…Чаще открывал сам Стасик, хотя Вера заранее доставала из кармана ключ, но Стасик умудрялся слышать ее шаги еще на первом этаже — слух у него был поразительный, собачий, — и чуть ли не мгновенно оказывался у дверей на своих костылях.
— Наконец-то! Где ты бродишь? Не переобувайся, мы уходим. В «Публичке» лекция о западно-европейской музыке конца XIX века. Элла заходила, она сегодня играет.
И они лихорадочно собирались; разыскивалась в недрах шифоньера чистая рубашка Стасика, молниеносно отчищался щеткой пиджак, завязывался галстук («Верка, галстук к моей физиономии, что фрески Рафаэля в конюшне совхоза „Серп и молот“) и быстро — как ковбойский конь копытами — перестукивали ступени костыли.
Иногда в дверях она находила записку: «Вера! Живо в Дом знаний! Сегодня выступает Юлий Ким!»
Вблизи Стасика жизнь была толкова, горяча и наполнена оздоровляющим смыслом.

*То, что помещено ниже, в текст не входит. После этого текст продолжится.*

Lemma keeps_loopw {L R} (body : L → M St (L + R)) l : (∀ l, keeps P (body l)) → keeps P (loopw body l).
Proof.
  intros Hb. unfold loopw. apply keeps_bind; [|intros [?|?]; [apply keeps_hang|apply keeps_ret]].
  generalize 32%nat. intros k. revert l. induction k as [|k IH]; intros l; cbn [loop_pow]; [apply Hb|].
  apply keeps_bind; [auto|]. intros [l'|r]; [auto|apply keeps_ret].
Qed.

Lemma keeps_aread {A} `{Inhabited A} len (arr : St → gmap Z A) i : keeps P (aread len arr i).
Proof. unfold aread. destruct (inb len i); [apply keeps_gets|apply keeps_fault]. Qed.

Lemma keeps_zoom {Sub A} `{Lens St Sub} (m : M Sub A) :
  (∀ t s, P s → P (lset t s)) → keeps P (zoom m).
Proof.
  intros Hl s a s' HP. unfold zoom, fzoom. destruct (m (lget s)) as [[b t]| | |]; [|done..]. intros [= _ <-]. auto.
Qed.

Lemma keeps_fzoom {Sub A} (get : St → Sub) put (m : M Sub A) :
  (∀ t s, P s → P (put t s)) → keeps P (fzoom get put m).
Proof.
  intros Hl s a s' HP. unfold fzoom. destruct (m (get s)) as [[b t]| | |]; [|done..]. intros [= _ <-]. auto.
Qed.

End keeps.

#[export] Hint Resolve keeps_ret keeps_gets keeps_fault keeps_hang keeps_panic keeps_aread : kern.

(** Goes through the statements of a computation; what is left are those that the hints
    do not know. *)
Ltac keep :=
  repeat (intros; cbv beta zeta; first
    [ solve [auto 2 with kern nocore]
    | apply keeps_bind | apply keeps_when | apply keeps_for | apply keeps_for_exit | apply keeps_loop | apply keeps_loopw
    | match goal with |- keeps _ (match ?x with _ => _ end) => destruct x end ]).

(** A [for] loop that may leave with a value. *)
Lemma for_exit_runs {St R} (Inv : Z → St → Prop) (Q : option R → St → Prop) (body : Z → M St (option R)) lo hi s :
  lo ≤ hi → Inv lo s →
  (∀ i t, lo ≤ i < hi → Inv i t →
    runs (body i) t (λ r t', match r with Some v => Q (Some v) t' | None => Inv (i + 1) t' end)) →
  (∀ t, Inv hi t → Q None t) → runs (for_exit lo hi body) s Q.
Proof.
  intros Hle Hi Hb Hq. unfold for_exit.
  assert (∀ n i t, lo ≤ i → i + Z.of_nat n = hi → Inv i t → runs (for_exit_loop n i body) t Q) as Hl.
  { induction n as [|n IH]; intros i t Hlo Hhi HI; cbn [for_exit_loop].
    - apply runs_ret, Hq. by replace hi with i by lia.
    - eapply runs_bind_mono; [apply Hb; [lia|done]|]. intros [v|] t' HP; [by apply runs_ret|].
      apply IH; [lia|lia|done]. }
  apply Hl; [lia|lia|done].
Qed.

(** ** Bits *)

Lemma land_pow2 v k : 0 ≤ k → (Z.land v (Z.shiftl 1 k) =? 0) = negb (Z.testbit v k).
Proof.
  intros Hk. apply eq_true_iff_eq. rewrite Z.eqb_eq, negb_true_iff, Z.shiftl_1_l. split.
  - intros E. rewrite <- (andb_true_r (Z.testbit v k)), <- (Z.pow2_bits_true k Hk), <- Z.land_spec, E. apply Z.bits_0.
  - intros E. apply Z.bits_inj'. intros n Hn. rewrite Z.land_spec, Z.bits_0.
    destruct (decide (n = k)) as [->|Hne]; [by rewrite E|]. rewrite Z.pow2_bits_false by done. apply andb_false_r.
Qed.

(** ** Sums *)

(** [f 0 + ... + f (n - 1)] *)
Fixpoint zsum (f : Z → Z) (n : nat) : Z :=
  match n with
  | O => 0
  | S k => zsum f k + f (Z.of_nat k)
  end.

Lemma zsum_ext f g n :
  (∀ i, 0 ≤ i < Z.of_nat n → f i = g i) → zsum f n = zsum g n.
Proof.
  induction n as [|n IH]; intros Hfg; simpl; [done|].
  rewrite IH by (intros; apply Hfg; lia). by rewrite Hfg by lia.
Qed.

(** A sum in which one term changes. *)
Lemma zsum_change f g n i :
  0 ≤ i < Z.of_nat n → (∀ j, 0 ≤ j < Z.of_nat n → j ≠ i → g j = f j) →
  zsum g n = zsum f n + (g i - f i).
Proof.
  induction n as [|n IH]; intros Hi Hfg; simpl; [lia|].
  destruct (decide (i = Z.of_nat n)) as [->|Hn].
  - rewrite (zsum_ext g f) by (intros; apply Hfg; lia). lia.
  - rewrite IH; [|lia|intros; apply Hfg; lia]. rewrite (Hfg (Z.of_nat n)) by lia. lia.
Qed.

Lemma zsum_change2 f g n i k :
  0 ≤ i < Z.of_nat n → 0 ≤ k < Z.of_nat n → i ≠ k →
  (∀ j, 0 ≤ j < Z.of_nat n → j ≠ i → j ≠ k → g j = f j) →
  zsum g n = zsum f n + (g i - f i) + (g k - f k).
Proof.
  intros Hi Hk Hne Hfg. set (h j := if decide (j = i) then f i else g j).
  rewrite (zsum_change h g n i), (zsum_change f h n k); unfold h; try done.
  - rewrite (decide_True (P := i = i)), (decide_False (P := k = i)) by done. lia.
  - intros j Hj Hn. case_decide; [by subst|]. by apply Hfg.
  - intros j _ Hn. by rewrite decide_False.
Qed.

Lemma zsum_nonneg f n : (∀ i, 0 ≤ i < Z.of_nat n → 0 ≤ f i) → 0 ≤ zsum f n.
Proof.
  induction n as [|n IH]; intros Hf; simpl; [lia|].
  pose proof (Hf (Z.of_nat n) ltac:(lia)).
  pose proof (IH ltac:(intros; apply Hf; lia)). lia.
Qed.

Lemma zsum_term f n i :
  (∀ j, 0 ≤ j < Z.of_nat n → 0 ≤ f j) → 0 ≤ i < Z.of_nat n → f i ≤ zsum f n.
Proof.
  intros Hf Hi. rewrite (zsum_change (λ j, if decide (j = i) then 0 else f j) f n i).
  - rewrite decide_True by done.
    pose proof (zsum_nonneg (λ j, if decide (j = i) then 0 else f j) n). 
    assert (0 ≤ zsum (λ j, if decide (j = i) then 0 else f j) n); [|lia].
    apply H. intros j Hj. case_decide; [lia|]. by apply Hf.
  - done.
  - intros j _ Hj. by rewrite decide_False.
Qed.

(** A positive sum of indicator values has a true one. *)
Lemma zsum_b2z_pos (b : Z → bool) n :
  0 < zsum (λ i, b2z (b i)) n → ∃ i, 0 ≤ i < Z.of_nat n ∧ b i = true.
Proof.
  induction n as [|n IH]; simpl; [lia|]. intros Hs.
  destruct (b (Z.of_nat n)) eqn:E; [exists (Z.of_nat n); split; [lia|done]|].
  simpl in Hs. destruct IH as (i & Hi & Hb); [lia|]. exists i. split; [lia|done].
Qed.

Lemma zsum_b2z_le (b : Z → bool) n : 0 ≤ zsum (λ i, b2z (b i)) n ≤ Z.of_nat n.
Proof.
  induction n as [|n IH]; simpl zsum; [lia|]. destruct (b (Z.of_nat n)); simpl b2z; lia.
Qed.

#[global] Arguments zsum : simpl never.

…Впоследствии Вера удивилась бы, если б кто-то назвал Стасика калекой. А в ту вялую длинную осень, когда она осталась одна, жила тихо и медленно, вровень с вечерними сумерками, — она не удивилась. Раз на костылях — значит, калека. Вообще-то ей и в голову не приходило сдать комнату — все-таки на фабрике получалось рублей шестьдесят в месяц, деньги хорошие, особенно для первых заработков шестнадцатилетней девчонки. Одной хватало.
А тут как-то вечером постучалась соседка Фая, — смуглая и верткая, как угорь, — втолкнула Веру в прихожую, сама вошла, оглянувшись, притворила дверь и заговорила быстрым шепотом:
— Верка, жизнь-та какая пошла! Дороговизны-та какая! Сегодня на базаре пятнадцать рублей оставила, а спроси, что купила?
— Денег, что ли, одолжить? — спросила Вера, ничего не понимая.
— При чем одолжить! — обиделась Фая. — Одолжить не к тебе пойду, ты сама бедная. Я с хорошим делом: на квартиру человека не пустишь?
— А почему шепотом? — недоумевая, спросила Вера.
— Ты дура совсем, да? Зачем разглашать? Чтобы эта сука Когтева из шестой квартиры бумаги в ЖЭК писала? Скажешь — брат из Янгиюля приехал… Да ты не бойся, он калека, на костылях. Приставать не будет.
— А зачем мне все это?
Месяца три уже Вера жила одна, боясь поверить, что этот покой и простор — надолго, на целых пять лет; что мать не заявится, как обычно, после своих коммерческих экспедиций — с привычными угрозами, бранью, погоняловкой и мордобоем…
Вечерами она часто пропускала занятия в школе, могла часами лежать на диване, не зажигая света, перебирая лица, увиденные за день, за неделю, за эту осень. Размышлять о матери, о дяде Мише.
Сдать кому бы то ни было комнату, значило — впустить неизвестного человека в медленные текучие вечера при свете уличного фонаря за окном; значило добровольно разрушить возведенные вокруг себя высокие светлые стены.